Invraisemblable. Malgré quelques hésitations, la municipalité m’a engagée hier comme gardienne de la tour. Bien sûr j’ai dissimulé que je n’étais arrivée ici que tard dans la matinée, après un long voyage en train. À nouveau dévaler les escaliers du centre-ville, plonger dans le piaillement de la Grand-Place, au bout de laquelle scintille la surface du lac, d’où surgissent de part et d’autre les cônes des deux montagnes – tout cela m’a presque rendue folle. N’étais-je pas toujours restée ici ? Et comment ! Au premier coup d’œil sur le lac, il ne m’avait pas échappé qu’au bout de la baie, là où durant des années avait trôné un monument spectaculaire sur une plateforme en dur, jusqu’à ce qu’il tombe en ruine, vaincu par les intempéries, se dressait à présent une nouvelle construction en bois qui, quoique plus petite et plus humble, resplendissait à travers le feuillage des platanes du quai. Sans entreprendre de marcher jusqu’à l’extrémité de la baie, impatiente, j’avais questionné plusieurs passants qui filaient à travers la place, afin d’obtenir des renseignements, comme si je sentais une accélération dangereuse des événements. Un projet bizarre ! m’avait finalement crié un jeune homme avec un porte-documents, on va probablement l’abandonner, et il montrait de sa main la maison de commune, là-bas, vous pouvez le voir en détail, dans la cour intérieure.

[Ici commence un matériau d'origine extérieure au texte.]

(** ** C1: identifier normalization *)

(** C1. For every path and camera id: when the stem of the file name
    splits on whitespace into six tokens or more, the identifier is
    [camera_id_year-month-day_hour-minute-second_JPEG], built from the
    first six tokens as they are, the others dropped; with fewer than
    six tokens it is the file name with its extension, unchanged. *)
Theorem format_image_id_spec (file_path : Path) (camera_id : string) :
  let tokens := Str.split (Pathlib.stem file_path) in
  (6 <= List.length tokens ->
   exists year month day hour minute second rest,
     tokens = year :: month :: day :: hour :: minute :: second :: rest /\
     format_image_id file_path camera_id =
       Ok (camera_id ++ "_" ++ year ++ "-" ++ month ++ "-" ++ day ++ "_"
             ++ hour ++ "-" ++ minute ++ "-" ++ second ++ "_JPEG"))
  /\ (List.length tokens < 6 ->
      format_image_id file_path camera_id = Ok (Pathlib.name file_path)).
Proof.
  intros tokens; split; intros H.
  - destruct (firstn_six _ H) as (a & b & c & d & e & f & rest & Heq).
    exists a, b, c, d, e, f, rest. split; [exact Heq|].
    unfold format_image_id. fold tokens. rewrite Heq. simpl.
    repeat (rewrite append_assoc; simpl). reflexivity.
  - unfold format_image_id. fold tokens.
    destruct (Nat.leb_spec 6 (List.length tokens)); [lia | reflexivity].
Qed.

Lemma format_image_id_spec_witness :
  format_image_id (rel ["CAM1"; "2020 01 15 08 30 00.jpg"]) "CAM1"
    = Ok "CAM1_2020-01-15_08-30-00_JPEG"
  /\ format_image_id (rel ["CAM1"; "IMG_0001.jpg"]) "CAM1" = Ok "IMG_0001.jpg".
Proof.
  split.
  - destruct (format_image_id_spec (rel ["CAM1"; "2020 01 15 08 30 00.jpg"]) "CAM1")
      as [H _].
    destruct H as (y & m & d & h & mi & s & rest & Heq & Hres).
    + vm_compute. lia.
    + vm_compute in Heq. inversion Heq; subst. exact Hres.
  - destruct (format_image_id_spec (rel ["CAM1"; "IMG_0001.jpg"]) "CAM1")
      as [_ H].
    apply H. vm_compute. lia.
Defined.

(** A seventh token and what follows it are dropped. *)
Example format_image_id_extra_tokens :
  format_image_id (rel ["2020 01 15 08 30 00 extra (2).jpg"]) "CAM1"
    = Ok "CAM1_2020-01-15_08-30-00_JPEG".
Proof. reflexivity. Qed.

(** ** C10: the handler of [extract_camera_number] is dead *)

Lemma removelast_length (A : Type) (l : list A) :
  List.length (removelast l) = List.length l - 1.
Proof.
  induction l as [|x [|y l] IH]; simpl in *; try reflexivity.
  rewrite IH. lia.
Qed.

Lemma parent3_short (p : Path) :
  List.length (names p) <= 3 ->
  names (Pathlib.parent (Pathlib.parent (Pathlib.parent p))) = [].
Proof.
  intros H. simpl.
  apply length_zero_iff_nil. rewrite !removelast_length. lia.
Qed.

(** C10. For every path the body of the [try] returns, with the name of
    [file_path.parent.parent.parent], and never raises; so does the
    function, whose handler is never taken; and a path of at most three
    names, whose third parent is the bare anchor, gives the empty
    string. *)
Theorem extract_camera_number_total (file_path : Path) :
  extract_camera_number_try file_path
    = Ok (Pathlib.name (Pathlib.parent (Pathlib.parent (Pathlib.parent file_path))))
  /\ (forall e, extract_camera_number_try file_path <> Raise e)
  /\ extract_camera_number file_path
      = Pathlib.name (Pathlib.parent (Pathlib.parent (Pathlib.parent file_path)))
  /\ (List.length (names file_path) <= 3 ->
      extract_camera_number file_path = "").
Proof.
  repeat split; try reflexivity.
  - intros e; discriminate.
  - intros H. unfold extract_camera_number, extract_camera_number_try, Pathlib.name.
    rewrite (parent3_short file_path H). reflexivity.
Qed.

Lemma extract_camera_number_total_witness :
  extract_camera_number (rel ["Fox"; "3"; "photo1.jpg"]) = "".
Proof.
  apply (extract_camera_number_total (rel ["Fox"; "3"; "photo1.jpg"])).
  simpl. lia.
Defined.

(** ** The file system *)

Lemma existsb_perm (A : Type) (f : A -> bool) (l l' : list A) :
  Permutation l l' -> existsb f l = existsb f l'.
Proof.
  induction 1 as [|x l l' _ IH|x y l|l l' l'' _ IH1 _ IH2]; simpl.
  - reflexivity.
  - now rewrite IH.
  - destruct (f x), (f y); reflexivity.
  - now rewrite IH1.
Qed.

Lemma path_exists_perm (fs1 fs2 : FileSystem) (p : Path) :
  Permutation fs1 fs2 -> path_exists fs1 p = path_exists fs2 p.
Proof.
  intros H; unfold path_exists. destruct (names p); [reflexivity|].
  now apply existsb_perm.
Qed.

Lemma is_dir_perm (fs1 fs2 : FileSystem) (p : Path) :
  Permutation fs1 fs2 -> is_dir fs1 p = is_dir fs2 p.
Proof.
  intros H; unfold is_dir. destruct (names p); [reflexivity|].
  now apply existsb_perm.
Qed.

Lemma is_file_perm (fs1 fs2 : FileSystem) (p : Path) :
  Permutation fs1 fs2 -> is_file fs1 p = is_file fs2 p.
Proof. intros H; unfold is_file. now apply existsb_perm. Qed.

Lemma is_file_In (fsys : FileSystem) (p : Path) :
  is_file fsys p = true <-> In (p, RegularFile) fsys.
Proof.
  unfold is_file. rewrite existsb_exists. split.
  - intros [[q k] [Hin H]]. apply andb_true_iff in H as [Hq Hk].
    apply path_eqb_eq in Hq. simpl in Hq; subst q.
    destruct k; try discriminate. exact Hin.
  - intros Hin. exists (p, RegularFile). split; [exact Hin|].
    unfold has_path; simpl. now rewrite path_eqb_refl.
Qed.

Lemma path_exists_In (fsys : FileSystem) (p : Path) :
  path_exists fsys p = false -> ~ In p (map fst fsys).
Proof.
  unfold path_exists. destruct (names p); [discriminate|].
  intros H Hin. apply in_map_iff in Hin as [[q k] [Hq Hin]]. simpl in Hq; subst q.
  assert (existsb (has_path p) fsys = true); [|congruence].
  apply existsb_exists. exists (p, k). split; [exact Hin|].
  unfold has_path; simpl. apply path_eqb_refl.
Qed.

J’avais quelquefois jeté un coup d’œil dans cette cour classique, à l’air abandonné et où seuls roucoulaient les pigeons ; mais je ne l’avais fait qu’en allant aux toilettes du restaurant attenant qui occupe avec sa cuisine sonore le premier étage du bâtiment. Au milieu se trouvait maintenant une vitrine présentant esquisses et maquette de la nouvelle attraction installée sur le lac. J’ai tout d’abord remarqué une indication signalant que ces jours-ci s’achevait le délai d’inscription pour les candidatures concernant la place de gardien, j’ai regardé brièvement la vitrine et, avec effroi, j’ai tout de suite reconnu dans la maquette cette même tour que j’avais identifiée chaque matin au réveil, durant de longues années, sur la crête d’une colline, au loin, sur l’horizon. Exactement la même tour élancée, presque sans fenêtres, sévère et austère. Je me suis penchée sur la vitrine, aucun doute ! La façade nord, percée de la porte d’entrée, était bombée vers l’extérieur, comme une agression contenue, prête à bondir. Autant la façade sur le lac du monument précédent ressemblait à un géant aux bras grands ouverts, prêt à étreindre tout nouveau visiteur, autant la nouvelle façade était l’inverse, perturbant repoussoir. La tour était-elle vraiment accessible ? Rien ne manquait, ni les arbres qui sur la colline la recouvraient presque et tendaient à l’engloutir, ni autour, un peu plus éloignée, la double rangée d’arbres concentrique, dont je connaissais la funeste vocation. Assez !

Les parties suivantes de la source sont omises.